The World Health Organization (WHO) and UNICEF on Tuesday (23 July) urged Bosnia and Herzegovina’s authorities to raise the measles vaccination rate among children after two adolescents in the Balkan country died in an outbreak of the highly infectious respiratory illness.
Bosnia has the highest number of measles infections in the Balkans, with more than 7,000 estimated cases recorded since the first outbreak last December. Neighboring Montenegro, in comparison, has only eight cases.
Additionally, the national immunization rate for measles in Bosnia is only 55%, compared with 90% in neighboring Croatia.
“There is no clearer sign of a breakdown in immunization coverage than an increase in measles cases,” Erwin Cooreman, the WHO’s special representative in Bosnia and Herzegovina, said in a statement.

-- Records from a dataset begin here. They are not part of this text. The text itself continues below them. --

(** * nikkei_scraper.py: the daily Nikkei 225 update job

    A shallow embedding of [NikkeiDataFetcher] (src/nikkei_scraper.py) and
    the properties of its update procedure.

    - [Py] models the part of the Python runtime the script relies on:
      exceptions, binary64 floats with [round(x, 2)], [int(x)], the
      arithmetic coercions between [int] and [float], truthiness, dicts and
      lists as they come out of [json.load].
    - [Collab] models the collaborators: the clock, the file holding the
      JSON document, the quote provider and the HTTP endpoint, together
      with the trace of calls made to them.
    - [NikkeiDataFetcher] is the class, method by method.

    Console output is not modelled: every [print] is taken to succeed. *)

Set Warnings "-register-all".
From Stdlib Require Import ZArith List String Ascii Bool Lia Sorted.
From Stdlib Require Import Floats.SpecFloat.
Import ListNotations.

Open Scope string_scope.
Open Scope list_scope.
Open Scope Z_scope.

(* ================================================================== *)
(** * The Python runtime *)

Module Py.

(** ** Exceptions (all of them subclasses of [Exception]) *)

Inductive exn : Type :=
| ZeroDivisionError
| OverflowError
| ValueError
| TypeError
| AttributeError
| KeyError
| IndexError
| OSError
| Exception (msg : string).
(* ===== verification/Prelude.v ===== *)
(** Roosty, a federated social server in Rust: a verification library.

    The server keeps its state in PostgreSQL ([crates/db/src/lib.rs]), answers the
    Mastodon client API and the ActivityPub protocol ([crates/server/src/]), and does
    everything that may wait in durable jobs that any process can claim
    ([crates/server/src/main.rs]).  Here the tables of a component are finite maps,
    its operations are functions in a state-and-error monad, its handlers are the
    same composition of operations as in the source, and histories of requests are
    step relations over the store.

    * Files and what they model

    - This file: the world (clock, UUIDs and random tokens as arbitrary sequences),
      the monad [M], transactions with commit and rollback, [zoom] from a store to a
      part of it, the frame predicate [keeps], the invariant predicate [stays], ordered
      selection over tables.  [Core.v]: the errors and identifiers of
      [crates/core/src/lib.rs].  [Text.v]: Rust strings and the functions on them.
    - [Jobs.v]: the queue (enqueue with deduplication, lease, completion, retry,
      cleanup) and one iteration of the worker.  [Dispatch.v]: the handlers of the
      merge, cleanup and poll jobs, and that every queued payload is one that its
      handler reads.
    - [Notifications.v], [NotificationRequests.v], [RequestsInvariant.v]: insertion
      hooks with rolling groups, the policy that accepts, filters or drops a
      notification, and the requests that collect the filtered ones.
    - [Relations.v], [RelationsInvariant.v]: follows, blocks, mutes, shared follows
      with remote actors, moves, suspension, private lists.
    - [Statuses.v], [Threads.v], [ThreadsInvariant.v]: stored statuses, who may see
      them, ancestors and descendants of a thread.
    - [Interactions.v], [InteractionsInvariant.v]: favourites, bookmarks, boosts and
      the counters behind trends.
    - [Polls.v], [PollsInvariant.v]: validation, votes, edits, refreshes, expiry.
    - [OAuth.v], [OAuthInvariant.v], [Session.v]: applications, codes, tokens, scopes,
      browser sessions, password login.
    - [Registration.v], [RegistrationInvariant.v]: the registration endpoint and its
      rate limiter.
    - [Pagination.v], [PaginationWalk.v]: cursors, pages, Link headers, merged pages.
    - [DomainPolicy.v], [DomainPolicyInvariant.v]: rules for remote domains, the
      administrator endpoints that change them, the purge of suspended domains.
    - [Delivery.v], [DeliveryInvariant.v]: recipients of an activity, inbox groups,
      delivery jobs and their handlers, signed requests and their outcomes.
    - [Inbox.v], [InboxFrames.v], [InboxInvariant.v]: the shared inbox, from an
      authenticated request to the ledger of processed activities, with the handlers of
      follows and their answers, blocks, likes, boosts and the undoing of each.
    - [Scheduled.v], [ScheduledInvariant.v]: creation of statuses with idempotency keys,
      edits, attachments, schedules and their limits, publication by a job.
    - [Markup.v], [MarkupInvariant.v]: the scanners for mentions, remote handles,
      hashtags and URLs, and the HTML that a status is rendered to.
    - [TagUsage.v], [TagUsageInvariant.v]: hashtags of statuses and the counters per
      author and day that the history of a hashtag is read from.
    - [Pins.v], [PinsInvariant.v]: statuses an account pins, the collection it
      federates of them, and the bounded cache of the pins of remote accounts.
    - [Timelines.v], [TimelinesInvariant.v]: the queries of home, list, public, hashtag
      and profile timelines, their pages and links, and the checks that the responses
      make on every entry.
    - [StatusActions.v], [StatusActionsInvariant.v]: favouriting, bookmarking and
      boosting by a client, from the visibility check to the activity that is queued,
      the streams that are told and the notifications.
    - [Quotes.v], [QuotesInvariant.v], [QuotesOutcomes.v]: the table of quotes, quoting
      by clients and by remote notes, requests and their answers, authorizations and
      revocations, and what responses show of quotes.
    - [ClientAddress.v]: the address of a client behind trusted proxies.

    * What the theorems show

    - Invariants over histories: the job table ([reachable_table_ok]), relationships
      and lists ([reachable_relations_ok]), poll tallies ([reachable_tally_ok]),
      notification requests ([reachable_requests_ok]), trend counters
      ([reachable_trends_ok]), payloads of queued jobs
      ([queued_payloads_fit_their_handlers]).
    - Refinement and equivalence: the limiter refines a log without cleanup, the
      policy of a domain is its strongest covering rule, a page merged from two
      queries is the page of the union, queueing an activity refines one delivery per
      reached inbox.
    - Safety: leases are exclusive and fenced, codes are single-use, revoked tokens
      stay dead, blocks are mutual, threads and deliveries reach only whom they may.
    - Termination and bounds: thread searches, collection walks, retry delays, rolling
      windows (for requests in the order of their clock readings).  Round trips: session cookies, likes and their undoing, payloads.
    - Where the code does not do what it means to, a theorem states what it does.
    - The inbox: an activity that the handlers written here answer (follows, answers to
      them, blocks, likes, boosts and their undoing) has its effects once
      ([inbox_effects_happen_once]) and only on what its signer owns
      ([inbox_acts_for_its_signer]).
    - Schedules and attachments: one owner each in every interleaving of creations,
      publications and edits ([attachments_follow_their_owner]), limits, what is read
      back when due, and the end of a schedule with its publication.
    - Markup: the HTML of a status shows its text and nothing else
      ([status_html_shows_its_text]), and the scanners find exactly the names that a
      declarative description of them names.
    - Hashtags: the history counts exactly the public statuses
      ([history_shows_what_is_public]), except after purges and concurrent deletions.
    - Pins: an account features at most five statuses, each its own and public enough to
      be shown ([featured_is_what_is_pinned]), and a remote account's pins cost a bounded
      number of requests.
    - Timelines: the walk over a home timeline reads the feed of its owner, entry by entry
      ([home_timeline_walk_reads_the_feed]), shows only what the owner may read
      ([home_timeline_shows_what_may_be_read]), and the public timeline follows the rules
      for domains.  A boosted direct message is the exception: it reaches the followers
      of the booster ([boosted_direct_message_reaches_home_timelines]).
    - Quotes: the consent to a quote that a local status makes only moves forward, until
      its author's data is purged ([consent_moves_forward]); the author of a remote status
      alone accepts such a quote of it ([remote_authors_accept_their_quotes]); a response
      shows as quoted only what passes the visibility check for its viewer, and the
      announced policy is the decision on statuses that are not direct.  Requests and
      edits of remote notes escape that discipline ([requests_decide_on_any_note]), and
      the list of quotes shows private statuses.

    * Bounds and fuel

    A search of a thread stops after 40 ancestors, 60 descendants or 20 levels without
    an account, and after 4096 with one; the fuel is that limit.  The walk up a reply
    chain has the depth 100 that the SQL query has.  Maintenance of trends takes
    [BATCH_SIZE] = 100 rows and cleanup of notifications 100 per run, as in the source.
    Walks over a collection have more fuel than rows, and the theorems say that this
    is enough.  [show_int] prints 20 digits, enough for 64 bits.  Widths matter where
    columns are narrow: attempts of a job and versions are checked against [i32_max]
    and [i64_max]; counters that no reachable table can overflow are unbounded.

    * Not modelled, and why

    Library code is a parameter of the section that uses it: the network, URL parsing,
    signatures, hashes, text forms of identifiers.  Row locks and advisory locks make
    the transactions on one row serial and have no other effect; where the code reads
    in one transaction and writes in another, the steps are separate and theorems
    interleave them.  Web pages and assets, configuration and start-up, the DDL of
    migrations (their constraints are in the operations, and the cascades of a purged
    account in [Quotes]), media processing, HTTP
    signatures, discovery, streaming and search are left out: they are I/O, glue or
    calls of libraries.  Direct conversations, reports, profile
    updates and the content of remote statuses are not modelled yet.

    * This file

    Shared vocabulary: the world (clock, UUID and token sources), the
    state-and-error monad in which every store operation is written, database
    transactions, lenses between a component's tables and a larger store,
    ordered selection over tables, and the lemmas and tactics that the
    component files use. *)
From Stdlib Require Export ZArith Lia.
From stdpp Require Export base tactics option list sorting gmap strings.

Measles, an airborne virus that mostly affects those under the age of five, can have a devastating effect on children’s health, with sometimes fatal consequences, and is preventable with two doses of a vaccine, according to the WHO.
“In 2024, there is no justification for children to be at risk of contracting this preventable disease,” said Marc Lucet, UNICEF’s representative in Bosnia, calling on health officials to make stronger efforts to vaccinate children.
A 17-year-old boy with measles died in July in a hospital in Sarajevo, the Bosnian capital, where an epidemic was declared after more than 4,000 cases were recorded this year. An 18-year old boy who contracted the virus died in the central town of Zenica a week later.
Neither was vaccinated against measles.
UNICEF and the European Union are helping and funding a campaign for childhood immunization in Bosnia’s autonomous Bosniak-Croat federation, where most measles cases have been recorded.
In February, the WHO warned that more than half the world’s countries will be at high or very high risk of measles outbreaks by the end of the year unless urgent preventative measures were taken.